___ Excerpted data ___

Lemma single_size n config : ensure_single_request_limits n config = Ok tt → n <= max_chunk_bytes config.
Proof.
  unfold ensure_single_request_limits, ensure_single_request_limits_u64. intros Hn. calm_inv.
  by match goal with H : ensure_chunk_size_u64 _ _ = Ok _ |- _ => apply ensure_chunk_size_Ok in H as [] end.
Qed.

(** The pool may also fail to start. *)
Definition pool_aborts (e : PithosError) : Prop :=
  aborts e ∨ (e = ResourceLimit "fingerprint parallelism" ∧ ∃ n s s', rayon_build n s = (false, s')).
Definition follows_pool {A} (m : M S A) (r : Result A) : Prop :=
  ∀ s, (m s).1 = r ∨ ∃ e, (m s).1 = Err e ∧ pool_aborts e.

Lemma pool_weaken {A} (m : M S A) r : follows m r → follows_pool m r.
Proof. intros Hm s. destruct (Hm s) as [?|(e & ? & ?)]; [by left|]. right. exists e. split; [done|by left]. Qed.

Lemma pool_bind {A B} (m : M S A) r (f : A → M S B) g :
  follows_pool m r → (∀ v, r = Ok v → follows_pool (f v) (g v)) → follows_pool (m ≫= f) (r ≫= g).
Proof.
  intros Hm Hf s. specialize (Hm s). unfold mbind at 1 3. unfold M_bind.
  destruct (m s) as [[v|e] s'] eqn:E; simpl in Hm.
  - destruct Hm as [<-|(e & ? & _)]; [|done]. simpl. by apply Hf.
  - destruct Hm as [<-|(e' & [= ->] & ?)]; simpl; [by left|eauto].
Qed.

Lemma pool_seq {A B} (m : M S A) v (k : A → M S B) r :
  follows_pool m (Ok v) → follows_pool (k v) r → follows_pool (m ≫= k) r.
Proof. intros Hm Hk. apply (pool_bind m (Ok v) k (λ _, r)); [done|]. by intros ? [= <-]. Qed.

Lemma build_pool_follows n : follows_pool (build_pool n) (Ok tt).
Proof.
  intros s. unfold build_pool. destruct (rayon_build n s) as [[] s'] eqn:E; [by left|].
  right. eexists. split; [done|]. right. eauto.
Qed.

(** A worker's slot holds the worker's result, unless it was aborted. *)
Definition slot_of (f : ChunkFingerprint) (slot : Result ChunkFingerprint) : Prop :=
  slot = Ok f ∨ ∃ e, slot = Err e ∧ aborts e.

Lemma collect_follows fps slots done_ :
  Forall2 slot_of fps slots →
  follows (fold_m (λ fingerprints slot, checkpoint;; fingerprint ← lift slot; mret (fingerprints ++ [fingerprint]))
    done_ slots) (Ok (done_ ++ fps)).
Proof.
  intros Hf. revert done_; induction Hf as [|f slot fps slots Hs Hf IH]; intros done_; cbn [fold_m].
  { rewrite app_nil_r. apply follows_ret. }
  eapply follows_seq; [|specialize (IH (done_ ++ [f])); rewrite <-app_assoc in IH; exact IH].
  eapply follows_seq; [apply follows_checkpoint|]. apply (follows_seq _ f); [|apply follows_ret].
  intros s. destruct Hs as [->|(e & -> & ?)]; [by left|]. right. eauto.
Qed.

Lemma fill_slots_run (tasks : list (M S ChunkFingerprint)) fps s :
  Forall2 (λ task f, follows task (Ok f)) tasks fps →
  ∃ slots s', fill_slots tasks s = (Ok slots, s') ∧ Forall2 slot_of fps slots.
Proof.
  intros Ht. unfold fill_slots. pose proof (rayon_slots _ tasks s) as Hs.
  destruct (rayon_for_each _ tasks s) as [slots s']. exists slots, s'. split; [done|]. cbn in Hs.
  clear s s'. revert slots Hs. induction Ht as [|task f tasks fps Hf Ht IH]; intros slots Hs.
  { by apply Forall2_nil_inv_l in Hs as ->. }
  apply Forall2_cons_inv_l in Hs as (slot & slots' & (s0 & ->) & Hs & ->). constructor; [apply Hf|by apply IH].
Qed.

Lemma fill_slots_bind (tasks : list (M S ChunkFingerprint)) fps {B} (k : _ → M S B) r :
  Forall2 (λ task f, follows task (Ok f)) tasks fps →
  (∀ slots, Forall2 slot_of fps slots → follows (k slots) r) → follows (fill_slots tasks ≫= k) r.
Proof.
  intros Ht Hk s. destruct (fill_slots_run _ _ s Ht) as (slots & s' & Hs & Hslots).
  unfold mbind, M_bind. rewrite Hs. by apply Hk.
Qed.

___

What is needed ::
Wherever the string "left" is found in the entries, copy the line it sits in.

Exercise output ::
Proof. intros Hm s. destruct (Hm s) as [?|(e & ? & ?)]; [by left|]. right. exists e. split; [done|by left]. Qed.
  - destruct Hm as [<-|(e' & [= ->] & ?)]; simpl; [by left|eauto].
  intros s. unfold build_pool. destruct (rayon_build n s) as [[] s'] eqn:E; [by left|].
  intros s. destruct Hs as [->|(e & -> & ?)]; [by left|]. right. eauto.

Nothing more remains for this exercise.